Though the study of dream symbolism is far removed from finality, we now possess a series of general statements and of particular observations which are quite certain. There are symbols which practically always have the same meaning: Emperor and Empress (King and Queen) always mean the parents; room, a woman[2], and so on. The sexes are represented by a great variety of symbols, many of which would be at first quite incomprehensible had not the clews to the meaning been often obtained through other channels.

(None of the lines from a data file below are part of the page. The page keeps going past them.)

Definition chrome_options : list str :=
  [py "--headless=new"; py "--no-sandbox"; py "--disable-dev-shm-usage"].

(** [webdriver.Chrome(options=chrome_options)]. *)
Definition webdriver_Chrome (options : list str) : M session := fun env s =>
  let n := sessions s in
  let s' := Store (S n) (attempts s) (driver s) in
  match chrome_new env n with
  | None => (Normal n, s', [ChromeNew options (Ok n)])
  | Some e => (Abrupt (Raise e), s', [ChromeNew options (Err e)])
  end.

Definition driver_get (d : session) (url : json) : M unit :=
  env <- ask ;;
  external (ChromeGet d url) (chrome_get env d url).

Definition driver_page_source (d : session) : M str :=
  env <- ask ;;
  emit (ChromePageSource d (chrome_page_source env d)) ;;
  lift (chrome_page_source env d).

Definition driver_quit (d : session) : M unit :=
  env <- ask ;;
  external (ChromeQuit d) (chrome_quit env d).

(** [time.sleep(seconds)].  The interpreter keeps a length of time as a
    number of nanoseconds in 64 bits: a number of seconds beyond
    [sleep_max], on either side, raises [OverflowError].  A negative length
    raises [ValueError].  Any other length is handed to the clock of the
    platform, which may still refuse it. *)
Definition sleep_max : Z := 9223372036.

Definition sleep_refusal (env : environment) (seconds : Z) : option exn :=
  if (seconds <? - sleep_max) || (sleep_max <? seconds) then
    Some OverflowError
  else if seconds <? 0 then Some ValueError
  else clock_sleep env seconds.
Lemma Qc_sum_zero (a q : Qc) :
  (0 <= a)%Qc -> (0 <= q)%Qc -> (a + q)%Qc = 0%Qc <-> a = 0%Qc /\ q = 0%Qc.
Proof.
  intros Ha Hq. split; [| by intros [-> ->]].
  intros Hsum.
  destruct (Qcle_lt_or_eq _ _ Ha) as [Hpos | <-].
  - pose proof (Qcplus_pos_nonneg _ _ Hpos Hq) as H. rewrite Hsum in H.
    by apply Qclt_not_le in H.
  - rewrite Qcplus_0_l in Hsum. done.
Qed.

Lemma of_int_0 : of_int 0 = Finite 0%Qc.
Proof. unfold of_int. f_equal. by apply Qc_is_canon. Qed.

Lemma foldl_zip_zero (w : nat) (rs : list (list number)) :
  Forall (fun r' => length r' = w) rs ->
  Forall (Forall not_negative) rs ->
  forall acc a j,
    length acc = w -> acc !! j = Some (Finite a) -> (0 <= a)%Qc ->
    exists s, foldl (zip_with num_add) acc rs !! j = Some (Finite s)
              /\ (0 <= s)%Qc
              /\ (s = 0%Qc
                  <-> a = 0%Qc
                      /\ forall row, row ∈ rs -> row !! j = Some (Finite 0%Qc)).
Proof.
  induction rs as [| r' rs IH]; intros Hlen Hpos acc a j Hacc Ha Ha0.
  - exists a. split_and!; [done | done |]. split; [| by intros [? _]].
    intros ->. split; [done |]. by intros row ?%elem_of_nil.
  - apply Forall_cons in Hlen as [Hr' Hlen]. apply Forall_cons in Hpos as [Hq' Hpos].
    assert (Hj : (j < length r')%nat)
      by (rewrite Hr', <- Hacc; by eapply lookup_lt_Some).
    destruct (lookup_lt_is_Some_2 r' j Hj) as [x Hx].
    assert (Hx0 : not_negative x).
    { rewrite Forall_forall in Hq'. eapply Hq', list_elem_of_lookup_2, Hx. }
    destruct Hx0 as (q & -> & Hq0).
    cbn [foldl].
    destruct (IH Hlen Hpos (zip_with num_add acc r') (a + q)%Qc j)
      as (s & Hs & Hs0 & Hzero).
    + rewrite length_zip_with. lia.
    + rewrite lookup_zip_with, Ha. simpl. by rewrite Hx.
    + by apply Qcplus_nonneg_nonneg.
    + exists s. split_and!; [done | done |].
      rewrite Hzero, Qc_sum_zero by done. split.
      * intros [[-> ->] Hrest]. split; [done |].
        intros row [-> | ?]%elem_of_cons; [done | by apply Hrest].
      * intros [-> Hall]. split_and!; [done | |].
        -- specialize (Hall r' ltac:(by left)). congruence.
        -- intros row Hrow. apply Hall. by right.
Qed.

(** With entries that are not negative, the sum of a column is zero
    exactly when every row has zero there. *)
Lemma sum_axis0_zero r rs j :
  Forall (fun r' => length r' = length r) rs ->
  Forall (Forall not_negative) (r :: rs) ->
  (j < length r)%nat ->
  sum_axis0 (r :: rs) !! j = Some (of_int 0)
  <-> forall row, row ∈ r :: rs -> row !! j = Some (of_int 0).
Proof.
  intros Hlen Hpos Hj. rewrite of_int_0.
  apply Forall_cons in Hpos as [Hr Hpos].
  destruct (lookup_lt_is_Some_2 r j Hj) as [x Hx].
  assert (Hx0 : not_negative x).
  { rewrite Forall_forall in Hr. eapply Hr, list_elem_of_lookup_2, Hx. }
  destruct Hx0 as (a & -> & Ha0).
  destruct (foldl_zip_zero (length r) rs Hlen Hpos r a j eq_refl Hx Ha0)
    as (s & Hs & _ & Hzero).
  cbn [sum_axis0]. rewrite Hs. split.
  - intros [= ->]. destruct (proj1 Hzero eq_refl) as [-> Hall].
    intros row [-> | ?]%elem_of_cons; [done | by apply Hall].
  - intros Hall. do 2 f_equal. apply Hzero. split.
    + specialize (Hall r ltac:(by left)). congruence.
    + intros row Hrow. apply Hall. by right.
Qed.
(** * The scrollback ring (src/ring.c) and the SIXEL decoder (src/sixel.cc)

    A shallow embedding of the two cores and the theorems that settle what
    the specification says about them.

    Conventions of the embedding.
    - [long] and [int] are [Z].  Signed overflow is undefined in C; the
      model describes the executions whose intermediate values stay in
      range, and no wrap-around is invented for them.
    - C's [%] truncates towards zero: it is [Z.rem].
    - A pointer that may be [NULL] is an [option]; [None] is [NULL].
    - An execution that leaves the defined behaviour of C (an array access
      out of bounds, a failed [g_assert]) has no result: the operations
      return in [option], and [None] is that outcome.  A theorem that
      describes what a call leaves also proves that the call returns; an
      invariant is stated over the calls that return.
    - [g_return_if_fail] logs and returns, [g_assert] aborts, as GLib
      builds them by default; [_vte_ring_validate] is empty unless
      [VTE_DEBUG] is defined and [_vte_debug_print] does not touch the
      ring: neither is in the model. *)

From Stdlib Require Import ZArith Lia Bool List SpecFloat.
From stdpp Require Import base list.
Import ListNotations.

Local Open Scope Z_scope.

(** The error monad of the embedding: [None] is an execution without a
    defined result. *)
Definition bind {A B : Type} (m : option A) (k : A -> option B) : option B :=
  match m with
  | Some a => k a
  | None => None
  end.

Notation "'do' x <- m ; k" := (bind m (fun x => k))
  (at level 10, x name, m at level 100, k at level 200).

(** [a[i]] and [a[i] = v] on a C array of known size: defined inside the
    array only. *)
Definition array_at {A : Type} (a : list A) (i : Z) : option A :=
  if 0 <=? i then a !! Z.to_nat i else None.

Definition array_store {A : Type} (a : list A) (i : Z) (v : A) : option (list A) :=
  if (0 <=? i) && (i <? Z.of_nat (List.length a))
  then Some (<[Z.to_nat i := v]> a)
  else None.

(** [CLAMP(x, low, high)] and [MAX(a, b)] of GLib. *)
Definition CLAMP (x low high : Z) : Z :=
  if x >? high then high else if x <? low then low else x.

Definition MAX (a b : Z) : Z := if a >? b then a else b.

(* ===================================================================== *)
(** * The ring *)
(* ===================================================================== *)

Module Ring.

Section WithRows.

(** The rows are opaque to the ring: it stores pointers to them. *)
Variable Row : Type.

(** A [gpointer] holds a row, or [NULL]. *)
Local Abbreviation gpointer := (option Row) (only parsing).

(** [struct _VteRing].  [freed] is not a field of the C structure: it is
    the log of the rows handed to [_vte_free_row_data], oldest first. *)
Record VteRing : Type := mkRing {
  delta : Z;
  length : Z;
  max : Z;
  cached_item : Z;
  cached_data : gpointer;
  array : list gpointer;
  freed : list Row
}.

Definition with_array (ring : VteRing) (a : list gpointer) : VteRing :=
  mkRing (delta ring) (length ring) (max ring)
         (cached_item ring) (cached_data ring) a (freed ring).

Definition with_delta (ring : VteRing) (d : Z) : VteRing :=
  mkRing d (length ring) (max ring)
         (cached_item ring) (cached_data ring) (array ring) (freed ring).

Definition with_length (ring : VteRing) (n : Z) : VteRing :=
  mkRing (delta ring) n (max ring)
         (cached_item ring) (cached_data ring) (array ring) (freed ring).
(** [execute_route_request] sees the engine only through its answer to the
    one request it sends. *)
Lemma execute_route_request_one_post (post post' : Engine F) start end_
    profile custom_model config include_elevation details :
  post' (rstrip_slash (base_url config) +:+ "/route")
        (build_payload start end_ profile custom_model include_elevation
                       details)
        (timeout config)
  = post (rstrip_slash (base_url config) +:+ "/route")
         (build_payload start end_ profile custom_model include_elevation
                        details)
         (timeout config) →
  execute_route_request post' start end_ profile custom_model config
    include_elevation details
  = execute_route_request post start end_ profile custom_model config
      include_elevation details.
Proof.
  intros Hsame. unfold execute_route_request, route_request_body.
  by rewrite Hsame.
Qed.

Lemma wants_custom_model_false (request : RouteRequest F) :
  wants_custom_model request = false ↔
  custom_profile_id request = None ∨ custom_profile_id request = Some 0
  ∨ parameters request = None ∨ parameters request = Some [].
Proof.
  unfold wants_custom_model.
  destruct (custom_profile_id request) as [id|]; [|by split; [left|]].
  destruct (parameters request) as [[|p ps]|].
  - by split; [do 3 right|].
  - destruct (Z.eqb_spec id 0) as [->|Hne]; simpl.
    + by split; [right; left|].
    + split; [done|]. intros [?|[[= ?]|[?|?]]]; done.
  - by split; [right; right; left|].
Qed.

There are symbols of universal circulation, found in all dreamers, of one range of speech and culture; there are others of the narrowest individual significance which an individual has built up out of his own material. In the first class those can be differentiated whose claim can be at once recognized by the replacement of sexual things in common speech (those, for instance, arising from agriculture, as reproduction, seed) from others whose sexual references appear to reach back to the earliest times and to the obscurest depths of our image-building. The power of building symbols in both these special forms of symbols has not died out. Recently discovered things, like the airship, are at once brought into universal use as sex symbols.

It would be quite an error to suppose that a profounder knowledge of dream symbolism (the "Language of Dreams") would make us independent of questioning the dreamer regarding his impressions about the dream, and would give us back the whole technique of ancient dream interpreters. Apart from individual symbols and the variations in the use of what is general, one never knows whether an element in the dream is to be understood symbolically or in its proper meaning; the whole content of the dream is certainly not to be interpreted symbolically. The knowledge of dream symbols will only help us in understanding portions of the dream content, and does not render the use of the technical rules previously given at all superfluous. But it must be of the greatest service in interpreting a dream just when the impressions of the dreamer are withheld or are insufficient.

Dream symbolism proves also indispensable for understanding the so-called "typical" dreams and the dreams that "repeat themselves." Dream symbolism leads us far beyond the dream; it does not belong only to dreams, but is likewise dominant in legend, myth, and saga, in wit and in folklore. It compels us to pursue the inner meaning of the dream in these productions. But we must acknowledge that symbolism is not a result of the dream work, but is a peculiarity probably of our unconscious thinking, which furnishes to the dream work the matter for condensation, displacement, and dramatization.

[1] Freud, "Three Contributions to Sexual Theory," translated by A.A. Brill (_Journal of Nervous and Mental Disease_ Publishing Company, New York).

[2] The words from "and" to "channels" in the next sentence is a short summary of the passage in the original. As this book will be read by other than professional people the passage has not been translated, in deference to English opinion.--TRANSLATOR.